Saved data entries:

(* ===== verification/MmLimit.v ===== *)
(** * MmLimit: sequences of calls, and mremap

    The calls of [MmCalls] and the accesses between them, which may grow a
    stack: whatever sequence of them a guest makes, the bytes it has mapped
    are never more than the limit allows. Then mremap: a mapping moved there
    and back, and what is left of a growth that is refused. *)

From stdpp Require Import gmap.
From S2P Require Import Prelude Types Cpu CpuWf MemSeam PageTable Regions Epoch AsState AddrSpace AsInv AsSteps AsThms AsProtect AsMove Translate Access AsSeam AsGrow TransThms MmStep MmReach Shared SysMm MmCount MmCalls.

Section MmLimit.
Context {Os : Type} `{!HostOs Os} `{!HostOsOk Os} `{!MmHost Os}.
Implicit Types s : MS Os.
Definition total s : Z := as_mapped_bytes (regs s).
Definition under s : Prop := total s <= env_as (ms_env s).

(** ** Accesses *)
Lemma grows_to_fits va s i r : as_stack_grows_to va s = G_at i -> regs s !! i = Some r -> regions_ok (regs s) ->
  0 <= va < GUEST_TASK_SIZE -> under s -> total s + (r_start r - pg va) <= env_as (ms_env s).
Proof.
  intros H Hi Hok Hva Hu. unfold as_stack_grows_to in H. destruct (first_above (regs s) 0 va) as [[k q]|] eqn:E; [|done].
  destruct (first_above_spec _ _ _ _ _ Hok E) as (_ & Hk & _). rewrite Nat.sub_0_r in Hk.
  destruct (negb (tr _)); [done|]. destruct (_ <=? va); [done|]. cbn zeta in H. destruct (_ <? env_min_addr _); [done|].
  destruct (match k with O => _ | S _ => _ end); [done|]. destruct (negb (env_stack _ =? _) && _); [done|].
  rewrite page_of_pg in H by done. pose proof (mapped_bound _ Hok) as Hb. unfold total in *.
  destruct (negb (env_as (ms_env s) =? RLIM_INFINITY) && _) eqn:Ec; [done|]. destruct (as_mlock_future_ok _ _ _); [|done]. injection H as <-.
  rewrite Hi in Hk. injection Hk as <-. change GUEST_TASK_SIZE with (2 ^ 47) in *.
  destruct (Z.eqb_spec (env_as (ms_env s)) RLIM_INFINITY) as [Ei|Ei]; [|cbn [negb andb] in Ec; apply orb_false_iff in Ec; lia].
  rewrite Ei. pose proof (ro_range r) as Hr. pose proof Hok as [HF _]. rewrite list.Forall_forall in HF.
  specialize (Hr (HF r (list_elem_of_lookup_2 _ _ _ Hi))). change GUEST_TASK_SIZE with (2 ^ 47) in Hr.
  change RLIM_INFINITY with (2 ^ 64 - 1). pose proof (pg_range va). lia.
Qed.
Lemma grow_under nogrow va s : space_ok s -> 0 <= va < GUEST_TASK_SIZE -> pte_get (pt s) va = 0 -> under s ->
  under (snd (as_stack_grow nogrow va s)).
Proof.
  intros Hs Hva Hp Hu. pose proof (stack_grow_ok nogrow va s (sp_inv s Hs) (co_stk s (sp_core s Hs)) Hva Hp) as H.
  pose proof (tk_env _ _ (stack_grow_kept nogrow va s)) as Ee. destruct (as_stack_grow nogrow va s) as [pte s']. cbn [snd] in *.
  destruct H as (G1 & _ & _ & [[_ V]|(i & r & Eg & Ei & Hlt & Hf & Hg)]); unfold under, total; rewrite Ee.
  - rewrite (view_bytes s s') by (done || apply Hs). exact Hu.
  - pose proof (hi_regs _ (ai_heap s (sp_inv s Hs))) as Hok. pose proof (grows_to_fits va s i r Eg Ei Hok Hva Hu).
    pose proof Hok as [HF _]. rewrite list.Forall_forall in HF. pose proof (HF r (list_elem_of_lookup_2 _ _ _ Ei)) as Hr.
    pose proof (pg_range va). rewrite (grown_bytes (pg va) r s s'); try done; [apply Hs|apply pg_aligned|].
    split; [|lia]. unfold pg. rewrite page_div. pose proof (Z.div_pos va 4096). lia.
Qed.
Lemma under_regs s s' : regs s' = regs s -> ms_env s' = ms_env s -> under s -> under s'.
Proof. intros Hr He. unfold under, total. by rewrite Hr, He. Qed.
Lemma fill_regs va s : regs (snd (as_fault_fill va s)) = regs s.
Proof. unfold as_fault_fill. destruct (as_find_region _ _) as [r|]; [|done]. destruct (tr _); [|done]. by destruct (_ && _). Qed.
Lemma heal_regs va s : regs (snd (as_write_heal va s)) = regs s.
Proof.
  unfold as_write_heal. cbn zeta. destruct (_ && _); [|done]. destruct (as_find_region _ _) as [r|]; [|done]. destruct (_ && _); [|done].
  unfold vf_record. destruct (vf_track _); [|done]. destruct (0 <=? _); [done|]. by destruct (env_nomem _).
Qed.
(** What depends on the regions and the environment alone, and survives the
    growth of a stack, survives a translation. *)
Section Kept.
Context (P : MS Os -> Prop) (P_regs : forall s s', regs s' = regs s -> ms_env s' = ms_env s -> P s -> P s')
  (P_grow : forall nogrow va s, space_ok s -> 0 <= va < GUEST_TASK_SIZE -> pte_get (pt s) va = 0 -> P s -> P (snd (as_stack_grow nogrow va s))).
Lemma walk_keeps nogrow va s : space_ok s -> 0 <= va < GUEST_TASK_SIZE -> P s -> P (snd (walk_miss nogrow va s)).
Proof.
  intros Hs Hva Hu. unfold walk_miss. cbn zeta. destruct (Z.eqb_spec (pte_get (pt s) va) 0) as [E0|E0].
  - pose proof (space_fill va s Hs Hva E0) as Hf. pose proof (fill_regs va s) as Er. pose proof (fill_env va s) as Ee.
    destruct (as_fault_fill va s) as [p1 s1]. destruct Hf as (_ & _ & _ & F4). cbn [snd] in *.
    destruct (Z.eqb_spec p1 0) as [E1|E1].
    + rewrite (F4 E1). pose proof (P_grow nogrow va s Hs Hva E0 Hu) as Hg. destruct (as_stack_grow nogrow va s) as [p2 s2]. cbn [snd] in Hg. destruct (p2 =? 0); [exact Hg|by apply (P_regs s2)].
    + rewrite (proj2 (Z.eqb_neq p1 0) E1). cbn [snd]. by apply (P_regs s).
  - rewrite (proj2 (Z.eqb_neq _ 0) E0). cbn beta iota. rewrite (proj2 (Z.eqb_neq _ 0) E0). by apply (P_regs s).
Qed.
Lemma translate_keeps nogrow va need s : space_ok s -> P s -> P (snd (as_translate nogrow va need s)).
Proof.
  intros Hs Hu. unfold as_translate. pose proof (data_va_range va need) as Ha. set (a := data_va va need) in *.
  destruct (GUEST_TASK_SIZE <=? a) eqn:Er; [done|]. cbn zeta. destruct (space_sync s Hs) as (Y1 & _ & Y3 & _ & Y5).
  set (s1 := tlb_sync s) in *. assert (U1 : P s1) by (by apply (P_regs s); [unfold regs; by rewrite Y3|..]). clearbody s1.
  set (e := match dtlb_hit _ _ with Some _ => _ | None => _ end).
  assert (U2 : P (snd e)).
  { unfold e. destruct (dtlb_hit _ _); [done|]. apply walk_keeps; [done|lia|done]. }
  destruct e as [pte s2]. cbn [snd] in U2. destruct (pte =? 0); [done|]. destruct (_ =? need); [done|].
  pose proof (heal_regs a s2) as Hr. pose proof (heal_env a s2) as He.
  destruct (need =? PTE_W); [|done]. destruct (as_write_heal a s2) as [h s3]. cbn [snd] in *.
  pose proof (P_regs s2 s3 Hr He U2). destruct (h =? 0); [done|by apply (P_regs s3)].
Qed.
End Kept.
Lemma translate_under nogrow va need s : space_ok s -> under s -> under (snd (as_translate nogrow va need s)).
Proof. apply (translate_keeps under under_regs grow_under). Qed.
(* ===== verification/Simd.v ===== *)
(** * Simd: lanes, saturation and shifts of core/exec_fpsimd.c

    The element views of a vector register, the FPSR bits kept aside in
    [g_fpexc], the immediate expansions, and the 64-bit kernels of the
    saturating, shifting and narrowing instructions. A kernel that can
    saturate gives its value and whether it raised FPSR.QC. *)

From S2P Require Import Prelude Types Cpu.

(** ** Element views *)

(** The width [velem_get] and [velem_set] switch to. *)
Definition ebits (size : Z) : Z :=
  match size with 0 => 8 | 1 => 16 | 2 => 32 | _ => 64 end.

(** Element [i] of the [w]-bit view of a V128, and its update. *)
Definition vget (w : Z) (v : V128) (i : Z) : Z := Z.land (Z.shiftr v (w * i)) (Z.ones w).
Definition vset (w : Z) (v : V128) (i x : Z) : V128 :=
  Z.lor (Z.ldiff v (Z.shiftl (Z.ones w) (w * i))) (Z.shiftl (Z.land x (Z.ones w)) (w * i)).
Arguments vget : simpl never.
Arguments vset : simpl never.

(** An index inside the array of the [w]-bit view. *)
Definition in_lane (w i : Z) : bool := (0 <=? i) && (w * i <? 128).

Section Lanes.
Context {S : Type}.
Local Open Scope exec_scope.

(** [v.b[i]], [v.h[i]], [v.s[i]], [v.d[i]], read and written: an index past
    the union is outside C's rules. *)
Definition el (w : Z) (v : V128) (i : Z) : M S Z :=
  if in_lane w i then ret (vget w v i) else ub.
Definition set_el (w : Z) (v : V128) (i x : Z) : M S V128 :=
  if in_lane w i then ret (vset w v i x) else ub.

Definition velem_get (v : V128) (size idx : Z) : M S Z := el (ebits size) v idx.
Definition velem_set (v : V128) (size idx val : Z) : M S V128 := set_el (ebits size) v idx val.

(** [for (i = 0; i < n; i++)] over an accumulator. *)
Definition for_up {A} (n : Z) (a : A) (body : Z -> A -> M S A) : M S A :=
  for_loop (Z.to_nat n) 0 body a.
(** The loop that fills elements [base], [base + 1], ... of [r]. *)
Definition fill (w n base : Z) (r : V128) (body : Z -> M S Z) : M S V128 :=
  for_up n r (fun i r => v <- body i; set_el w r (base + i) v).
End Lanes.

(** The mask of an element, [esize == 64 ? ~0ULL : (1ULL << esize) - 1]. *)
Definition mask_of (esize : Z) : Z :=
  if 64 <=? esize then not64 0 else u64 (Z.shiftl 1 esize) - 1.

(** ** Immediates *)
Definition rep8 (b : Z) : Z := u64 (Z.land b 0xff * 0x0101010101010101).
Definition rep16 (h : Z) : Z := u64 (Z.land h 0xffff * 0x0001000100010001).
Definition rep32 (w : Z) : Z :=
  let w := Z.land w 0xffffffff in Z.lor w (u64 (Z.shiftl w 32)).

(** The fields of an 8-bit FP immediate, assembled at the three widths. *)
Definition vfp_imm32 (imm8 : Z) : Z :=
  let s := BIT imm8 7 in let b6 := BIT imm8 6 in let e := Z.land (Z.shiftr imm8 4) 3 in
  let exp8 := Z.lor (Z.lor (Z.shiftl (b2z (b6 =? 0)) 7)
                           (Z.shiftl (if b6 =? 0 then 0 else 0x1f) 2)) e in
  Z.lor (Z.lor (u32 (Z.shiftl s 31)) (u32 (Z.shiftl exp8 23)))
        (u32 (Z.shiftl (Z.land imm8 0xf) 19)).
Definition vfp_imm64 (imm8 : Z) : Z :=
  let s := BIT imm8 7 in let b6 := BIT imm8 6 in let e := Z.land (Z.shiftr imm8 4) 3 in
  let exp11 := Z.lor (Z.lor (Z.shiftl (b2z (b6 =? 0)) 10)
                            (Z.shiftl (if b6 =? 0 then 0 else 0xff) 2)) e in
  Z.lor (Z.lor (u64 (Z.shiftl s 63)) (u64 (Z.shiftl exp11 52)))
        (u64 (Z.shiftl (Z.land imm8 0xf) 48)).

(** The bit-to-byte expansion of the 64-bit MOVI. *)
Fixpoint movi_bytes (n : nat) (i imm8 v : Z) : Z :=
  match n with
  | O => v
  | Datatypes.S n' =>
      let v := if Z.land (Z.shiftr imm8 i) 1 =? 0 then v
               else Z.lor v (u64 (Z.shiftl 0xff (i * 8))) in
      movi_bytes n' (i + 1) imm8 v
  end.

Definition expand_imm (op cmode imm8 : Z) : Z :=
  let hi := Z.land (Z.shiftr cmode 1) 7 in let lo := Z.land cmode 1 in
  match hi with
  | 0 => rep32 imm8
  | 1 => rep32 (u64 (Z.shiftl imm8 8))
  | 2 => rep32 (u64 (Z.shiftl imm8 16))
  | 3 => rep32 (u64 (Z.shiftl imm8 24))
  | 4 => rep16 imm8
  | 5 => rep16 (u64 (Z.shiftl imm8 8))
  | 6 => if negb (lo =? 0) then rep32 (Z.lor (u64 (Z.shiftl imm8 16)) 0xffff)
         else rep32 (Z.lor (u64 (Z.shiftl imm8 8)) 0xff)
  | _ => if (lo =? 0) && (op =? 0) then rep8 imm8
         else if (lo =? 0) && (op =? 1) then movi_bytes 8 0 imm8 0
         else if (lo =? 1) && (op =? 0) then rep32 (vfp_imm32 imm8)
         else vfp_imm64 imm8
  end.

(** ** Signed and wrapping arithmetic on elements *)
Definition INT64_MAX : Z := 2 ^ 63 - 1.
Definition INT64_MIN : Z := - 2 ^ 63.

Definition sx (v esize : Z) : Z := s64 (sign_extend v esize).
Definition wadd (x y : Z) : Z := s64 (u64 x + u64 y).
Definition wsub (x y : Z) : Z := s64 (u64 x - u64 y).
Definition wmul (x y : Z) : Z := s64 (u64 x * u64 y).
Definition wabs (x : Z) : Z := if x <? 0 then u64 (0 - u64 x) else u64 x.

(** ** Saturation: the value, and whether FPSR.QC was raised *)
Definition smax_of (e : Z) : Z := if 64 <=? e then INT64_MAX else Z.shiftl 1 (e - 1) - 1.
Definition smin_of (e : Z) : Z := if 64 <=? e then INT64_MIN else - Z.shiftl 1 (e - 1).

Definition sat_s (v e : Z) : Z * bool :=
  if smax_of e <? v then (u64 (smax_of e), true)
  else if v <? smin_of e then (u64 (smin_of e), true)
  else (u64 v, false).
Definition sat_umask (v emask : Z) : Z * bool :=
  if emask <? v then (emask, true) else (v, false).
Definition sat_u (v e : Z) : Z * bool :=
  let max := if 64 <=? e then not64 0 else u64 (Z.shiftl 1 e) - 1 in
  if v <? 0 then (0, true)
  else if max <? u64 v then (max, true)
  else (u64 v, false).
Definition sat_neg (v e : Z) : Z * bool :=
  if (64 <=? e) && (v =? INT64_MIN) then (u64 INT64_MAX, true) else sat_s (- v) e.
Definition ssat_add (a b e : Z) : Z * bool :=
  if e <? 64 then sat_s (a + b) e else
  let r := s64 (u64 a + u64 b) in
  if Z.land (Z.lxor a r) (Z.lxor b r) <? 0
  then (if a <? 0 then u64 INT64_MIN else u64 INT64_MAX, true)
  else (u64 r, false).
Definition ssat_sub (a b e : Z) : Z * bool :=
  if e <? 64 then sat_s (a - b) e else
  let r := s64 (u64 a - u64 b) in
  if Z.land (Z.lxor a b) (Z.lxor a r) <? 0
  then (if a <? 0 then u64 INT64_MIN else u64 INT64_MAX, true)
  else (u64 r, false).
Definition usat_add (a b e : Z) : Z * bool :=
  let r := u64 (a + b) in
  if e <? 64 then
    let m := u64 (Z.shiftl 1 e) - 1 in
    if m <? r then (m, true) else (r, false)
  else if r <? a then (not64 0, true) else (r, false).
Definition usqadd_sat (d sa e : Z) : Z * bool :=
  if 0 <=? sa then usat_add d (u64 sa) e else
  let mag := u64 (0 - u64 sa) in
  if d <? mag then (0, true) else (u64 (d - mag), false).
Definition usat_sub (a b : Z) : Z * bool :=
  if a <? b then (0, true) else (u64 (a - b), false).

(** SQRDMLAH/SQRDMLSH: the sum at double width, kept in two 64-bit words. *)
Definition sqrdmlah_op (d a b esize : Z) (sub : bool) : Z * bool :=
  let base := s64 (u64 (Z.shiftl (u64 d) esize)) + Z.shiftl 1 (esize - 1) in
  let p := a * b in
  let lo := u64 base in let hi := if base <? 0 then not64 0 else 0 in
  let plo := u64 (Z.shiftl (u64 p) 1) in let phi := if p <? 0 then not64 0 else 0 in
  let '(lo, hi) :=
    if sub then (u64 (lo - plo), u64 (hi - (phi + b2z (lo <? plo))))
    else let t := u64 (lo + plo) in (t, u64 (hi + (phi + b2z (t <? lo)))) in
  sat_s (s64 (Z.lor (u64 (Z.shiftl hi (64 - esize))) (Z.shiftr lo esize))) esize.

Definition suqadd_sat (d a e : Z) : Z * bool :=
  let emask := mask_of e in
  let sd := sx d e in
  let ua := Z.land a emask in
  if e <? 64 then sat_s (sd + s64 ua) e else
  let lim := if 0 <=? sd then u64 (u64 INT64_MAX - u64 sd)
             else u64 (u64 INT64_MAX + u64 (- u64 sd)) in
  if lim <? ua then (u64 INT64_MAX, true) else (u64 (u64 sd + ua), false).

(** ** Shifts *)

(** [vreg_shift]: left by [sh] when it is not negative, right by [-sh]
    otherwise. *)
Definition vreg_shift (val sh e : Z) (sgn round sat : bool) : Z * bool :=
  let emask := mask_of e in
  if 0 <=? sh then
    if negb sat then (if 64 <=? sh then 0 else Z.land (u64 (Z.shiftl val sh)) emask, false)
    else if sgn then
      let sv := sx val e in
      let max := smax_of e in let min := smin_of e in
      if sv =? 0 then (0, false)
      else if (e <=? sh) || (64 <=? sh) then
        (Z.land (u64 (if 0 <? sv then max else min)) emask, true)
      else if 0 <? sv then
        if Z.shiftr max sh <? sv then (u64 max, true)
        else (Z.land (u64 (Z.shiftl (u64 sv) sh)) emask, false)
      else if sv <? Z.shiftr min sh then (Z.land (u64 min) emask, true)
      else (Z.land (u64 (Z.shiftl (u64 sv) sh)) emask, false)
    else
      let uv := Z.land val emask in
      if uv =? 0 then (0, false)
      else if 64 <=? sh then (emask, true)
      else if Z.shiftr emask sh <? uv then (emask, true)
      else (Z.land (u64 (Z.shiftl uv sh)) emask, false)
  else
  let rs := - sh in
  if sgn then
    let sv := sx val e in
    if 64 <=? rs then
      (if round then 0 else Z.land (u64 (if sv <? 0 then -1 else 0)) emask, false)
    else
      let w := Z.shiftr sv rs in
      let w := if round && (1 <=? rs) then w + Z.land (Z.shiftr sv (rs - 1)) 1 else w in
      (Z.land (u64 w) emask, false)
  else
    let uv := Z.land val emask in
    if 64 <=? rs then
      (if negb round then 0
       else if rs =? 64 then Z.land (Z.land (Z.shiftr uv 63) 1) emask else 0, false)
    else
      let w := Z.shiftr uv rs in
      let w := if round && (1 <=? rs) then u64 (w + Z.land (Z.shiftr uv (rs - 1)) 1) else w in
      (Z.land w emask, false).

(** [sat_s64_to], for [e] below 64. *)
Definition sat_s64_to (v e : Z) : Z * bool :=
  let max := Z.shiftl 1 (e - 1) - 1 in let min := - Z.shiftl 1 (e - 1) in
  if max <? v then (u64 max, true)
  else if v <? min then (u64 min, true)
  else (u64 v, false).

(** [narrow_shr]: a [2*esize]-bit lane shifted right into [esize] bits. The
    guard's subtractions are unsigned. *)
Definition narrow_shr (src esize shift : Z) (round nonsat signed_src sat_unsigned : bool) : Z * bool :=
  if (32 <=? u32 (esize - 1)) || (u32 (2 * esize - 1) <=? u32 (shift - 1)) then (0, false) else
  let emask := u64 (Z.shiftl 1 esize) - 1 in
  let ushr := let w := Z.shiftr src shift in
              if round then u64 (w + Z.land (Z.shiftr src (shift - 1)) 1) else w in
  if nonsat then (Z.land ushr emask, false)
  else if signed_src then
    let sv := sx src (2 * esize) in
    let w := Z.shiftr sv shift in
    let w := if round then w + Z.land (Z.shiftr sv (shift - 1)) 1 else w in
    if sat_unsigned then if w <? 0 then (0, true) else sat_umask (u64 w) emask
    else sat_s64_to w esize
  else sat_umask ushr emask.

Definition sqshlu_sat (sv sh emask : Z) : Z * bool :=
  if sv <? 0 then (0, true)
  else if sv =? 0 then (0, false)
  else if Z.shiftr emask sh <? u64 sv then (emask, true)
  else (Z.land (u64 (Z.shiftl (u64 sv) sh)) emask, false).

Definition sqdmull_sat (sa sb e : Z) : Z * bool :=
  let p := wmul sa sb in
  let hi := if 64 <? e then INT64_MAX else Z.shiftl 1 (e - 2) in
  if hi <=? p then (u64 (smax_of e), true)
  else if p <? - hi then (u64 (smin_of e), true)
  else (u64 (u64 p * 2), false).

(** ** FPSR.QC *)
Definition FPSR_IOC : Z := 0x01.
Definition FPSR_DZC : Z := 0x02.
Definition FPSR_OFC : Z := 0x04.
Definition FPSR_UFC : Z := 0x08.
Definition FPSR_IXC : Z := 0x10.
Definition FPSR_QC : Z := Z.shiftl 1 27.
Definition FPCR_FZ16 : Z := Z.shiftl 1 19.
Definition FPCR_FZ : Z := Z.shiftl 1 24.

Section Qc.
Context {Mem : Type}.
Local Open Scope exec_scope.

(** [g_fpexc |= f]. *)
Definition fpexc_or (f : Z) : M (St Mem) unit :=
  modify (upd_tls (fun t => with_fpexc (Z.lor (t_fpexc t) f) t)).
(** The effect of a kernel on the thread: its value, and QC if it raised it. *)
Definition qc (r : Z * bool) : M (St Mem) Z :=
  (if snd r then fpexc_or FPSR_QC else ret tt) ;; ret (fst r).
End Qc.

Your task: The answer must be a single number: the count of lines in the records above that contain the word "MmCalls".

Result of this exercise: 2